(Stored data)

********************

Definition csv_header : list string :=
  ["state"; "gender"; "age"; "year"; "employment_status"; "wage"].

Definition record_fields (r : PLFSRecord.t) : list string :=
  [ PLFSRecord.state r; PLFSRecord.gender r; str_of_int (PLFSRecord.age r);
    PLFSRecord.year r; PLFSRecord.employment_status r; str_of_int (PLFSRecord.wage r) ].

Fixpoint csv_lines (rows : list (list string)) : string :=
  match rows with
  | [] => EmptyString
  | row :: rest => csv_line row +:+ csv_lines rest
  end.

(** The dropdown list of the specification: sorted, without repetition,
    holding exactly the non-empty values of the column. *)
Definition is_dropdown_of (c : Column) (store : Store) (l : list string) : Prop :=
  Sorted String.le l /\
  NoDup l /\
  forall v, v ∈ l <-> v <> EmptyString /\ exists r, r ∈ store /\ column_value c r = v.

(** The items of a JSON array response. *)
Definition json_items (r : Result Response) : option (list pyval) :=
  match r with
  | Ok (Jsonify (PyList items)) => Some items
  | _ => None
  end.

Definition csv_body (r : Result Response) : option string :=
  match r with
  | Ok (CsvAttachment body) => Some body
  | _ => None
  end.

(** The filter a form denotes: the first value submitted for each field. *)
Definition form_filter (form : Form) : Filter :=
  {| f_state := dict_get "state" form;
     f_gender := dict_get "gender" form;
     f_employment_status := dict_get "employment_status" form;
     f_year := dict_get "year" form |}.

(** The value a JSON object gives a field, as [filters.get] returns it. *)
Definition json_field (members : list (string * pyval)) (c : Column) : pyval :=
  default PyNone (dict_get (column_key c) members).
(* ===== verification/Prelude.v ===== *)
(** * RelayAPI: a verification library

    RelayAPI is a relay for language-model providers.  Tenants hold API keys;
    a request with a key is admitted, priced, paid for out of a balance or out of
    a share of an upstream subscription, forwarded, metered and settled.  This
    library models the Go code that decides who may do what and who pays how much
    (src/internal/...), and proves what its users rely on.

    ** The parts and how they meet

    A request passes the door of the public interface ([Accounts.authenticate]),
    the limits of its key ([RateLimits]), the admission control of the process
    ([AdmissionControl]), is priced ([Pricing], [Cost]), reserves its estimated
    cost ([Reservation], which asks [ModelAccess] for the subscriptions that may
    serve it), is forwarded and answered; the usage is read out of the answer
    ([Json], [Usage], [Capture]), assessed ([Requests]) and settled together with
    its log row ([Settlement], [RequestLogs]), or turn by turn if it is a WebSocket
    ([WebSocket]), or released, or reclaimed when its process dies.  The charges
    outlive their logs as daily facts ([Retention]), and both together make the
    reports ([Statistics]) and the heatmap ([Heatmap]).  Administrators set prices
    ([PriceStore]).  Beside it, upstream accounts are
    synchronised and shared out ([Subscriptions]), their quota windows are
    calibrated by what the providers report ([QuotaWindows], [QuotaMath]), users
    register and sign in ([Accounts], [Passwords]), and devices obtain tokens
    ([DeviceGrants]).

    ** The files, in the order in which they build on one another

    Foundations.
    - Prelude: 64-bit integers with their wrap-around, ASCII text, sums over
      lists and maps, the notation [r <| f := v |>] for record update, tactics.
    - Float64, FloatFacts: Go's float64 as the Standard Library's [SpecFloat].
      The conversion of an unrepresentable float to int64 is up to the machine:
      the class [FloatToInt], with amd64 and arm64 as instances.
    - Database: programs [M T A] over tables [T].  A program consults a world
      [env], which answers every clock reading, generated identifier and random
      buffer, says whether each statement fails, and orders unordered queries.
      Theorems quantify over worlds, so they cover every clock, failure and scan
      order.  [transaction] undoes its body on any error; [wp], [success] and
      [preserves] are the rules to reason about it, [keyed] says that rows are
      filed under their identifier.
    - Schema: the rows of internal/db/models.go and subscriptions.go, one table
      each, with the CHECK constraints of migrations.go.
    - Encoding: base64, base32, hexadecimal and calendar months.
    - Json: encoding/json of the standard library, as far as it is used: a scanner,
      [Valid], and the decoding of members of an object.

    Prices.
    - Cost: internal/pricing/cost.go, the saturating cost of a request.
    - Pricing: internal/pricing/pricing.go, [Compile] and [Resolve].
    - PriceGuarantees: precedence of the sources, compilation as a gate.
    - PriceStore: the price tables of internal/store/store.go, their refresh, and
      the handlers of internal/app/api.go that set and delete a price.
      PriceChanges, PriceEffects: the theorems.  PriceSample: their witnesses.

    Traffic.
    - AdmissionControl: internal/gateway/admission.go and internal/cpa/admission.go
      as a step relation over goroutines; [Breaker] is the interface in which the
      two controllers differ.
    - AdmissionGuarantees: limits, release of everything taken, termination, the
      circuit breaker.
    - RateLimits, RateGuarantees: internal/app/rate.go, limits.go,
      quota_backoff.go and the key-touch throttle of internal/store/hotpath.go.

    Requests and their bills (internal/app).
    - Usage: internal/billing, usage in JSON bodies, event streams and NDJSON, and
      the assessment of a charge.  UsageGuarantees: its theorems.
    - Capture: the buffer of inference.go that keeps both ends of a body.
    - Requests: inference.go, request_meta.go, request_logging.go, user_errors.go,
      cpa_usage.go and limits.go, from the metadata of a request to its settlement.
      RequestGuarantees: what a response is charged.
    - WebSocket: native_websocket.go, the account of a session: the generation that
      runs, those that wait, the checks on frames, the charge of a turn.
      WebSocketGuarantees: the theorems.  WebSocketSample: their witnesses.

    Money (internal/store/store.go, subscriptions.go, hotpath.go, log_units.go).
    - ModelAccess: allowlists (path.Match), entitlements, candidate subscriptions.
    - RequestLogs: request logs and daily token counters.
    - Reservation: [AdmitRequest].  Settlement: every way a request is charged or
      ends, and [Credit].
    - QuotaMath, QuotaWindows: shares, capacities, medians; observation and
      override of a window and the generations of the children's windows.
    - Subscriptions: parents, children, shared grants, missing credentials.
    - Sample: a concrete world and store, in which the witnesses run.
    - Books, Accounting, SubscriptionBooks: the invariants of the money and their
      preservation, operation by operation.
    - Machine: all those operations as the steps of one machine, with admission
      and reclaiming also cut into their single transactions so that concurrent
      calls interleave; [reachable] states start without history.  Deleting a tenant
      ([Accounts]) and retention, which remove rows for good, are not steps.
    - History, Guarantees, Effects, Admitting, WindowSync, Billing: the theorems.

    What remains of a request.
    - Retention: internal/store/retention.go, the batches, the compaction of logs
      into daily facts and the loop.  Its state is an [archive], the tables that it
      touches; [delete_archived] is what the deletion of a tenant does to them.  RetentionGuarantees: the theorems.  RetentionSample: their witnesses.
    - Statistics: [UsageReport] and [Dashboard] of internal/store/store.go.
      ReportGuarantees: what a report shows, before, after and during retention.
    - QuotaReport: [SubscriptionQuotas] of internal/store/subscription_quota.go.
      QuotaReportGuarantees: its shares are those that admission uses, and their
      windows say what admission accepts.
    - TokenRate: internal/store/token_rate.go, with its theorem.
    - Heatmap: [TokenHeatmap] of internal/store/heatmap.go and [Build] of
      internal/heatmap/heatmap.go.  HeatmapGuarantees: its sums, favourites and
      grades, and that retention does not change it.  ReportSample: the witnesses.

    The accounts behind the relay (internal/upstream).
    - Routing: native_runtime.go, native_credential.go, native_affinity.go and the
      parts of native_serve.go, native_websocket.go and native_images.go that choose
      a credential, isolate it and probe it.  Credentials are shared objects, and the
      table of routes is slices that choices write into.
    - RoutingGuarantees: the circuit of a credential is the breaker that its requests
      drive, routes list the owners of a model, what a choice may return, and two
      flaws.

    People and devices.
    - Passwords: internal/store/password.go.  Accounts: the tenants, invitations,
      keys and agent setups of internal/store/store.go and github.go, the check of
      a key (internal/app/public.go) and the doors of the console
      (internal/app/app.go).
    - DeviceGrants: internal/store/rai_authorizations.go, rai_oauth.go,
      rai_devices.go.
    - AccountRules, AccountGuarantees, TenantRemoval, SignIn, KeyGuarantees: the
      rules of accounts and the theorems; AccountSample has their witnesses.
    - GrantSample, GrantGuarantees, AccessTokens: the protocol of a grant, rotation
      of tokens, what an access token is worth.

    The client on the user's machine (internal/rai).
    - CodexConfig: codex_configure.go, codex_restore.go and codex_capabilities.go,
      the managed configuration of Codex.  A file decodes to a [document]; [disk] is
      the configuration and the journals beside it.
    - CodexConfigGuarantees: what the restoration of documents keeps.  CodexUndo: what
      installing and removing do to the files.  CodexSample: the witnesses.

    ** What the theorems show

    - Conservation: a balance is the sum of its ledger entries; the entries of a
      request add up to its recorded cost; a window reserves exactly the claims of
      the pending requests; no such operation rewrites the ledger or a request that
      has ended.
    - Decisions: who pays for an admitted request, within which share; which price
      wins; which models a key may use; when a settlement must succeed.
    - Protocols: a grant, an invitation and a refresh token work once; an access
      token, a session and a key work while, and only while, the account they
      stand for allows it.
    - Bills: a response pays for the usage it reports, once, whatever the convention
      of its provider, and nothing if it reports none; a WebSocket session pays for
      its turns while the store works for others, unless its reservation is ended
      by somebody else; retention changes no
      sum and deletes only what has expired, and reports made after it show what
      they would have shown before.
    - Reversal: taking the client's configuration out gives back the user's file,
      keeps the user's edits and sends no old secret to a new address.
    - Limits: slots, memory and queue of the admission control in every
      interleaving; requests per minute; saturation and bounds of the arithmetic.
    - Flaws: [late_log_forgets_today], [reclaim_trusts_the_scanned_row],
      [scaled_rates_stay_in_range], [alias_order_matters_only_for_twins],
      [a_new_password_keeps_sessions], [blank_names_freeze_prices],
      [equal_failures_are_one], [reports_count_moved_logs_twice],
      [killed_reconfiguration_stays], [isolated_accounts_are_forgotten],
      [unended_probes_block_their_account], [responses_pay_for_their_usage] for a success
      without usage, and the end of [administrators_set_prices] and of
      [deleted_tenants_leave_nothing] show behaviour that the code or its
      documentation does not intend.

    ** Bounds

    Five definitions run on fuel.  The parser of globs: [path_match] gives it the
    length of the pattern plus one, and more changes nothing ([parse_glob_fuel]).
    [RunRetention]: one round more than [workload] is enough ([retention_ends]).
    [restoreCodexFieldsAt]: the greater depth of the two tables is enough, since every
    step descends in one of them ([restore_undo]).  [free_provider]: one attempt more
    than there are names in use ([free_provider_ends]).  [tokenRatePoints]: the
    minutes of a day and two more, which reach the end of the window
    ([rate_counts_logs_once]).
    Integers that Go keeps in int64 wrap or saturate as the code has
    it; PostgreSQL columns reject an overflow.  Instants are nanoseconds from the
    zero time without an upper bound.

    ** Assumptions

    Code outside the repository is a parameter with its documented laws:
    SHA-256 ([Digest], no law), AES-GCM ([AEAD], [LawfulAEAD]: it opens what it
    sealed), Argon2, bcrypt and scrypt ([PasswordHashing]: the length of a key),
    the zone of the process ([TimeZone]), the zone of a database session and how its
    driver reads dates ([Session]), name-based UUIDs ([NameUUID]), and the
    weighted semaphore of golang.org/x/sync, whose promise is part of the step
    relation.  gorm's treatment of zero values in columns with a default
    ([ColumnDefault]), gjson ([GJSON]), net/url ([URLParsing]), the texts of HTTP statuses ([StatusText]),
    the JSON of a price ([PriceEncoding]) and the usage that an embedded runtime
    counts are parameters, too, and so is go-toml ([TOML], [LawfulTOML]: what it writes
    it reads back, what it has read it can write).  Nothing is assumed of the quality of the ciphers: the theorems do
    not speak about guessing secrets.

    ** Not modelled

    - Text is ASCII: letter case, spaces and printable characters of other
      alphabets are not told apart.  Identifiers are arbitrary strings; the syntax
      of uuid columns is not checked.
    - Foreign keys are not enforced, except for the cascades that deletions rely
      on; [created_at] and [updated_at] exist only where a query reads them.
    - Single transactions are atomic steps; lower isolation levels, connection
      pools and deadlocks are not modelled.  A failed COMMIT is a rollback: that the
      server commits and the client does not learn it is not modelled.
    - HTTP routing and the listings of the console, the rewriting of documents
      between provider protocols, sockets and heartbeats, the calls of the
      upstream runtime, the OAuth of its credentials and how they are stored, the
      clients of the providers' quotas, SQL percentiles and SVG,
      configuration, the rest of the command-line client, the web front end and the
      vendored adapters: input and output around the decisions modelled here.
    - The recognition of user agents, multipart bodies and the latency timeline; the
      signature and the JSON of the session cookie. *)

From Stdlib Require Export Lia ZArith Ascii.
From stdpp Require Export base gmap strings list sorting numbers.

********************

*TASK PROMPT*:
Start with the line above that contains "library models the" and stop after the line that contains "A request passes". Output those lines exactly, and only those.

*FINISHED EXERCISE*:
    library models the Go code that decides who may do what and who pays how much
    (src/internal/...), and proves what its users rely on.

    ** The parts and how they meet

    A request passes the door of the public interface ([Accounts.authenticate]),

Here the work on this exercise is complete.